Un ragazzino conteso, un amore adolescenziale, e scatta la violenza. A Tor Bella Monaca, quartiere periferico della capitale, tre ragazzine di 13 anni hanno aspettato che le lezioni nella scuola media di via Francesco Merlini finissero e che i professori fossero già usciti, per chiamare a gran voce dall’altra parte della strada una loro compagna di classe che, secondo la loro versione, ultimamente girava troppo vicino a un loro amico. Cominciano gli spintoni e gli strattoni e la giovane tenta inutilmente di scappare, fino a che un’altra la colpisce violentemente in volto con un pugno, facendola cadere a terra. Un abitante del quartiere chiama prima un’ambulanza e poi la polizia: la giovane vittima, con la faccia ridotta a una maschera di sangue, è stata trasportata al policlinico di Tor Vergata in codice giallo e ha riportato una ferita all’occhio, mentre ancora non si conosce il destino delle tre “bulle”, perché il padre della vittima, raggiunto dalla polizia in ospedale, ancora non ha sporto querela di parte.
Solo pochi giorni fa il Prefetto di Roma, Giuseppe Pecoraro, aveva lanciato l’allarme bande giovanili nella capitale, dopo i tanti casi di cronaca a cui abbiamo assistito: a settembre una decina di ragazzine rom, vestite alla moda e con abiti firmati per ingannare le vittime, derubavano i passeggeri della metro, mentre poco dopo altri tre ragazzini rapinavano coetanei nel quartiere Eur. Proprio a Tor Bella Monaca, invece, poco tempo fa un gruppo di ragazzi aveva picchiato e derubato di appena quindici euro e di uno zaino firmato un coetaneo, mentre a giugno erano finiti nel registro degli indagati sette minorenni con l’accusa di bullismo e di sequestro di persona. IlSussidiario.net ha chiesto un parere allo psicoanalista Luigi Ballerini: «Il primo dato da osservare è la presenza non di uno, ma di tre soggetti, un gruppo, in cui quindi non esiste più l’io e vengono messi in atto comportamenti che un singolo probabilmente non avrebbe commesso. Il fatto di essere in tre non rende solo più forti fisicamente, ma il soggetto è perso all’interno di un gruppo e si ritrova a fare cose che da solo normalmente non farebbe, come se ricevesse una forza negativa dagli altri due soggetti che lo legittima. Soggetti che vengono riconosciuti come amici, ma che amici in realtà non sono: è questa una realtà di rapporti sociali in cui l’amicizia non esiste, e si tratta a tutti gli effetti di un regolamento di conti, una spedizione punitiva nei confronti di una persona che ha commesso uno sgarbo. L’altro dato da evidenziare è il fatto che per regolare la questione abbiano usato la violenza: questo stesso regolamento poteva sicuramente viaggiare su altri binari, ricorrendo ad un’altra logica, come la parola, non c’era un reale bisogno di usare questo tipo di aggressione. Quindi sappiamo che queste ragazze regolano i loro conti in questo modo, ma è un sistema che certamente non mette a posto niente, anzi, crea ancora più problemi».

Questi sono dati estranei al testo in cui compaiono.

(* ===== verification/Json.v ===== *)
(** * [encoding/json]: the encoder on the structs the platform hashes

    [json.Marshal] of structs made of strings, integers, booleans, times and
    lists of them: fields in declaration order, [omitempty] as an absent field.
    Strings are escaped byte by byte, exactly for ASCII; the replacement of
    invalid UTF-8 and the escaping of U+2028 and U+2029 are left out. *)

From Stdlib Require Import ZArith Lia Ascii String.
From stdpp Require Import base strings list pretty.
From S2P Require Import Prelude Digest GoTime.

Definition quote : string := String (ascii_of_N 34) EmptyString.
Definition backslash : string := String (ascii_of_N 92) EmptyString.

Definition json_escape (c : ascii) : string :=
  let n := N_of_ascii c in
  if (n =? 34)%N then backslash +:+ quote
  else if (n =? 92)%N then backslash +:+ backslash
  else if (n =? 8)%N then backslash +:+ "b"
  else if (n =? 12)%N then backslash +:+ "f"
  else if (n =? 10)%N then backslash +:+ "n"
  else if (n =? 13)%N then backslash +:+ "r"
  else if (n =? 9)%N then backslash +:+ "t"
  else if (n <? 32)%N || (n =? 60)%N || (n =? 62)%N || (n =? 38)%N
  then backslash +:+ "u00" +:+ hex_encode [n]
  else String c EmptyString.

Fixpoint json_escape_all (s : string) : string :=
  match s with
  | EmptyString => EmptyString
  | String c s' => json_escape c +:+ json_escape_all s'
  end.

Definition json_string (s : string) : string := quote +:+ json_escape_all s +:+ quote.
Definition json_int (z : Z) : string := pretty z.
Definition json_bool (b : bool) : string := sprint_bool b.
(** [time.Time.MarshalJSON]. *)
Definition json_time (t : Time) : string := json_string (RFC3339Nano t).
(** It fails for a year that takes more or less than four digits. *)
Definition json_time_error (t : Time) : option error :=
  let y := civil_Year (civil_of_day (day_number t)) in
  if (0 <=? y)%Z && (y <=? 9999)%Z then None
  else Some "json: error calling MarshalJSON for type time.Time: Time.MarshalJSON: year outside of range [0,9999]"%string.

(** A field, or nothing for an empty [omitempty] field. *)
Definition field : Type := option (string * string).
Definition fld (name value : string) : field := Some (name, value).
Definition omit_string (name value : string) : field :=
  if String.eqb value "" then None else Some (name, json_string value).
Definition omit_int (name : string) (value : Z) : field :=
  if (value =? 0)%Z then None else Some (name, json_int value).

Definition json_object (fields : list field) : string :=
  "{" +:+ Join (omap (fun f => '(name, value) ← f; Some (json_string name +:+ ":" +:+ value)) fields) "," +:+ "}".
Definition json_array (items : list string) : string := "[" +:+ Join items "," +:+ "]".

(** [strconv.Quote], the verb [%q], on ASCII strings. *)
Definition quote_escape (c : ascii) : string :=
  let n := N_of_ascii c in
  if (n =? 34)%N then backslash +:+ quote
  else if (n =? 92)%N then backslash +:+ backslash
  else if (n =? 7)%N then backslash +:+ "a"
  else if (n =? 8)%N then backslash +:+ "b"
  else if (n =? 12)%N then backslash +:+ "f"
  else if (n =? 10)%N then backslash +:+ "n"
  else if (n =? 13)%N then backslash +:+ "r"
  else if (n =? 9)%N then backslash +:+ "t"
  else if (n =? 11)%N then backslash +:+ "v"
  else if (n <? 32)%N || (n =? 127)%N then backslash +:+ "x" +:+ hex_encode [n]
  else String c EmptyString.
Definition Quote (s : string) : string :=
  quote +:+ Join (map quote_escape (list_ascii_of_string s)) "" +:+ quote.

Example json_example :
  json_object [fld "a" (json_string "x<y"); omit_int "b" 0; fld "c" (json_int (-3)%Z)]
  = "{" +:+ json_string "a" +:+ ":" +:+ quote +:+ "x" +:+ backslash +:+ "u003cy" +:+ quote +:+ ","
        +:+ json_string "c" +:+ ":-3}".
Proof. vm_compute. reflexivity. Qed.

(** ** Texts that delimit themselves *)

(** The text of a value of [P], whatever follows it, gives the value back. *)
Definition delimits {A} (P : A -> Prop) (text : A -> string) : Prop :=
  forall x y a b, P x -> P y -> text x +:+ a = text y +:+ b -> x = y /\ a = b.

(** Reads one character of a string literal back; [None] at the closing quote. *)
Definition hex_value (c : ascii) : N :=
  let n := N_of_ascii c in if (n <? 58)%N then (n - 48)%N else (n - 87)%N.
Definition unescape (s : string) : option (ascii * string) :=
  match s with
  | String c s1 =>
    if Ascii.eqb c (ascii_of_N 34) then None
    else if Ascii.eqb c (ascii_of_N 92) then
      match s1 with
      | String "b"%char s2 => Some (ascii_of_N 8, s2)
      | String "f"%char s2 => Some (ascii_of_N 12, s2)
      | String "n"%char s2 => Some (ascii_of_N 10, s2)
      | String "r"%char s2 => Some (ascii_of_N 13, s2)
      | String "t"%char s2 => Some (ascii_of_N 9, s2)
      | String "u"%char (String _ (String _ (String h (String l s2)))) =>
        Some (ascii_of_N (16 * hex_value h + hex_value l), s2)
      | String d s2 => Some (d, s2)
      | EmptyString => None
      end
    else Some (c, s1)
  | EmptyString => None
  end.

Lemma unescape_escape c s : unescape (json_escape c +:+ s) = Some (c, s).
Proof. by destruct c as [[] [] [] [] [] [] [] []]. Qed.

Lemma json_escape_all_delimits s : forall t a b,
  json_escape_all s +:+ quote +:+ a = json_escape_all t +:+ quote +:+ b -> s = t /\ a = b.
Proof.
  induction s as [|c s IH]; intros [|d t] a b; cbn [json_escape_all]; rewrite ?string_app_nil, ?string_app_assoc; intros E.
  - injection E as E. done.
  - apply (f_equal unescape) in E. rewrite unescape_escape in E. discriminate E.
  - apply (f_equal unescape) in E. rewrite unescape_escape in E. discriminate E.
  - apply (f_equal unescape) in E. rewrite !unescape_escape in E. injection E as -> E.
    by destruct (IH t a b E) as [-> ->].
Qed.

Lemma json_string_delimits : delimits (fun _ => True) json_string.
Proof.
  intros s t a b _ _ E. unfold json_string in E. rewrite !string_app_assoc in E. injection E as E.
  by apply json_escape_all_delimits.
Qed.

(** An integer is delimited by the comma after it. *)
Lemma json_int_delimits i j a b : json_int i +:+ "," +:+ a = json_int j +:+ "," +:+ b -> i = j /\ a = b.
Proof.
  intros E. apply (split_first numeral) in E; [|apply sprint_numeral..| done | done].
  destruct E as [Ei Ea]. apply (inj pretty) in Ei. by injection Ea.
Qed.

(** *** Objects whose values are all strings *)

Definition string_field (f : field) : Prop :=
  match f with Some (_, v) => exists s, v = json_string s | None => True end.
Definition present (fields : list field) : list (string * string) := omap id fields.

Definition json_pairs (l : list (string * string)) : string :=
  Join (map (fun '(name, value) => json_string name +:+ ":" +:+ value) l) ",".
Definition string_pair (p : string * string) : Prop := exists s, p.2 = json_string s.

Lemma Join_cons x y l sep : Join (x :: y :: l) sep = x +:+ sep +:+ Join (y :: l) sep.
Proof. reflexivity. Qed.

Lemma json_pairs_delimit l : forall m a b, Forall string_pair l -> Forall string_pair m ->
  json_pairs l +:+ "}" +:+ a = json_pairs m +:+ "}" +:+ b -> l = m /\ a = b.
Proof.
  unfold json_pairs.
  induction l as [|[n v] l IH]; intros [|[n' v'] m] a b Hl Hm; cbn [map]; intros E.
  - by injection E.
  - destruct m as [|[] m]; cbn [map] in E; rewrite ?Join_cons, ?string_app_assoc in E; discriminate E.
  - destruct l as [|[] l]; cbn [map] in E; rewrite ?Join_cons, ?string_app_assoc in E; discriminate E.
  - apply Forall_cons in Hl as [[s Hs] Hl], Hm as [[s' Hs'] Hm]. cbn [snd] in Hs, Hs'. subst v v'.
    assert (Hsplit : forall (k w : string) rest tail,
      (Join ((json_string k +:+ ":" +:+ w) :: map (fun '(name, value) => json_string name +:+ ":" +:+ value) rest) ",") +:+ tail
      = json_string k +:+ ":" +:+ w +:+ match rest with [] => tail | _ => "," +:+ json_pairs rest +:+ tail end).
    { intros k w [|[k2 w2] rest] tail; cbn [map]; [|rewrite Join_cons; unfold json_pairs; cbn [map]];
        unfold Join; cbn [String.concat]; by rewrite !string_app_assoc. }
    rewrite !Hsplit in E. apply json_string_delimits in E as [-> E]; [|done..].
    apply (string_app_inj ":" ":") in E as [_ E]; [|done].
    apply json_string_delimits in E as [-> E]; [|done..].
    destruct l as [|p l], m as [|q m]; try discriminate E.
    + by injection E.
    + apply (string_app_inj "," ",") in E as [_ E]; [|done]. destruct (IH (q :: m) a b Hl Hm E) as [-> ->]. done.
Qed.

Lemma present_string_pairs fields : Forall string_field fields -> Forall string_pair (present fields).
Proof. induction 1 as [|[[n v]|] l H _ IH]; cbn; [constructor | constructor; done | done]. Qed.

Lemma json_object_text fields : json_object fields = "{" +:+ json_pairs (present fields) +:+ "}".
Proof.
  unfold json_object, json_pairs. do 2 f_equal. unfold Join. f_equal.
  induction fields as [|[[n v]|] l IH]; [done | cbn; by f_equal | done].
Qed.

Lemma json_object_delimits f g a b : Forall string_field f -> Forall string_field g ->
  json_object f +:+ a = json_object g +:+ b -> present f = present g /\ a = b.
Proof.
  intros Hf Hg E. rewrite !json_object_text, !string_app_assoc in E. injection E as E.
  apply json_pairs_delimit; [by apply present_string_pairs..|done].
Qed.

(** Fields of different names, some of them left out, are the fields present. *)
Lemma present_inj names : forall f g, NoDup names ->
  Forall2 (fun n x => match x with Some (m, _) => m = n | None => True end) names f ->
  Forall2 (fun n x => match x with Some (m, _) => m = n | None => True end) names g ->
  present f = present g -> f = g.
Proof.
  induction names as [|n names IH]; intros f g Hnd Hf Hg E.
  { apply Forall2_nil_inv_l in Hf as ->, Hg as ->. done. }
  apply NoDup_cons in Hnd as [Hn Hnd].
  apply Forall2_cons_inv_l in Hf as (x & f' & Hx & Hf & ->), Hg as (y & g' & Hy & Hg & ->).
  assert (Hin : forall h, Forall2 (fun n x => match x with Some (m, _) => m = n | None => True end) names h ->
            forall v rest, present h <> (n, v) :: rest).
  { clear -Hn. intros h Hh v rest Eh. apply Hn.
    assert (Hm : (n, v) ∈ present h) by (rewrite Eh; constructor).
    clear Eh. induction Hh as [|m z names h Hz _ IHh]; [by apply not_elem_of_nil in Hm|].
    destruct z as [[k w]|]; cbn in Hm.
    - apply elem_of_cons in Hm as [Hm|Hm]; [injection Hm as -> ->; subst k; by left|].
      right. apply IHh; [intros H; apply Hn; by right | done].
    - right. apply IHh; [intros H; apply Hn; by right | done]. }
  destruct x as [[k v]|], y as [[k' v']|]; cbn in E.
  - injection E as -> -> E. f_equal. by apply IH.
  - subst k. by destruct (Hin g' Hg v (present f')).
  - subst k'. symmetry in E. by destruct (Hin f' Hf v' (present g')).
  - f_equal. by apply IH.
Qed.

Più in generale, Luigi Ballerini spiega che «i ragazzi tendono a replicare le forme di rapporti che i loro adulti mettono in atto, e le imparano. Quindi, per esempio, se vedono che gli adulti si regolano col coltello, possono acquisire questa modalità, anche se non è detto che necessariamente lo faranno, ma certamente prendono in considerazione l’ipotesi. Quindi il problema è capire cosa i bambini vedono messo in atto tra i grandi e nella compagnia di amici, perché anche in quei casi il registro di comportamento può essere simile. Anche la periferia può influire, se per disagio intendiamo non la povertà economica, ma quella umana, e questa si ritrova spesso anche negli ambienti agiati. È certo però che se nella normalità del ragazzo sono inclusi atti criminali, lui tenderà a replicarli, e probabilmente se intervistassimo qualcuno di quei ragazzi direbbero che in quello che è successo non c’è niente di male, che è normale. L’ambiente quindi influenza, ma dobbiamo sempre stare molto attenti perché non è assolutamente inevitabile che un ragazzo che vive in un contesto del genere si comporti nello stesso modo. C’è sempre la sua libertà, che lo porterà a decidere in un modo o in un altro come uomo e come soggetto».